EFE
26 de julio de 2013 / 01:27 p.m.

Madrid• Preocupados, casi descompuestos, con el rostro demacrado: los familiares de los pasajeros del tren descarrilado el miércoles en Santiago preguntan sin cesar por los suyos, deseosos de saber qué ocurrió con ellos.

Son familiares de las víctimas del accidente de tren ocurrido en la noche del miércoles en Galicia, que se cobró la vida de 80 personas y dejó al menos 170 heridos.

En el centro multiusos de Fontes do Sar, en Santiago, donde se instaló un tanatorio provisional, familiares y amigos buscaban ayer a los suyos o cualquier información que les pudiera llevar a ellos.

“¿Y mi familia? Estamos buscando por todas partes, madre mía”, grita desesperado un hombre cuyos parientes viajaban en el tren.

A su lado otra mujer con lágrimas en los ojos busca a su tía: “¿Está aquí? Mi tía tiene setenta años, si no aparece su nombre en la lista no me dejan entrar. Estamos todos repartidos entre unos puntos y otros para ver quién obtiene información antes. Esto es desesperante”.

Una vecina de un pueblo cercano, Reyes Pérez, aguardaba en la capital gallega noticias sobre su sobrina Nerea, de 26 años, que también viajaba en el ferrocarril.

“Esperar, esperar y esperar. Es horrible. Si están inconscientes y ellos no se pueden identificar que nos dejen ir a los hospitales a identificarlos”, se lamentaba a las puertas de un edificio habilitado para atender a los familiares de las víctimas.

Los vecinos más próximos al lugar del siniestro fueron los primeros en llegar a las vías del tren. Abel Rivas e Iván Ramos declararon a la prensa estar “impactados” y, al relatar los hechos, contaron que “escuchamos un ruido tremendo, enorme, como nunca. Bajamos y ya vimos el convoy separado en dos trozos”.

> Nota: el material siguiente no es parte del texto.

(* ===== verification/Config.v ===== *)
(** * Configuration of the daemon and the command line client

    [cmd/raftkvd/config.go]: flags, environment variables and defaults, the
    member table, given or derived from a StatefulSet, and the order of the
    nodes that [cmd/raftkvd/main.go] computes from it; [cmd/raftkvctl/main.go]:
    the client's address list and its loops over the servers.

    Of Go's library this models [strings] on ASCII text, [strconv.Atoi] and the
    parser of the package flag for string flags. *)

From Stdlib Require Import Ascii.
From stdpp Require Import pretty sorting.
From S2P Require Import Prelude Wal Kv Grpc.

(** ** strings *)

Definition is_space (c : Ascii.ascii) : bool :=
  let n := Ascii.nat_of_ascii c in (bool_decide (9 <= n <= 13)%nat || bool_decide (n = 32%nat)).

Fixpoint trim_left (s : string) : string :=
  match s with
  | EmptyString => ""
  | String c s' => if is_space c then trim_left s' else s
  end.

Fixpoint trim_right (s : string) : string :=
  match s with
  | EmptyString => ""
  | String c s => match trim_right s with
                  | EmptyString => if is_space c then "" else String c ""
                  | t => String c t
                  end
  end.

Definition TrimSpace (s : string) : string := trim_right (trim_left s).

(** [strings.TrimSuffix(s, ".")] *)
Fixpoint trim_dot (s : string) : string :=
  match s with
  | EmptyString => ""
  | String c EmptyString => if decide (c = "."%char) then "" else String c ""
  | String c s => String c (trim_dot s)
  end.

Fixpoint Split (sep : Ascii.ascii) (s : string) : list string :=
  match s with
  | EmptyString => [""]
  | String c s =>
      match Split sep s with
      | [] => []
      | p :: ps => if decide (c = sep) then "" :: p :: ps else String c p :: ps
      end
  end.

“Vimos una polvareda enorme y uno de los vagones estaba ya incendiado”, dijeron y apuntaron que vieron a “gente demacrada ayudando a sacar a niños”.

Los habitantes de los alrededores fueron también los primeros en aportar ayuda al llevar mantas y agua para los heridos y colaborar en las tareas de rescate de los supervivientes de los vagones destrozados.

No solo los vecinos del lugar se movilizaron, sino todo Santiago de Compostela. Las largas filas a las puertas de hospitales y centros de salud para donar sangre se multiplicaron durante toda la madrugada.

Silvia, Bruno y José son solamente tres ejemplos de la gran solidaridad ciudadana. Se acercaron porque “es lo mínimo que podíamos hacer”.

Mientras tanto, la psicóloga Teresa Marín, que se encontraba realizando el Camino de Santiago (ruta de peregrinaje para venerar las reliquias del apóstol Santiago el Mayor), se desplazó sin dudarlo al edificio habilitado para los familiares.

Reconoció sentirse consternada y declaró que ve a los familiares de las víctimas “muy contenidos emocionalmente”.

“He visto muchísima solidaridad y buena organización” declaró esta alicantina que el martes regresará a su ciudad. “Hasta entonces, estaré disponible para ayudar”.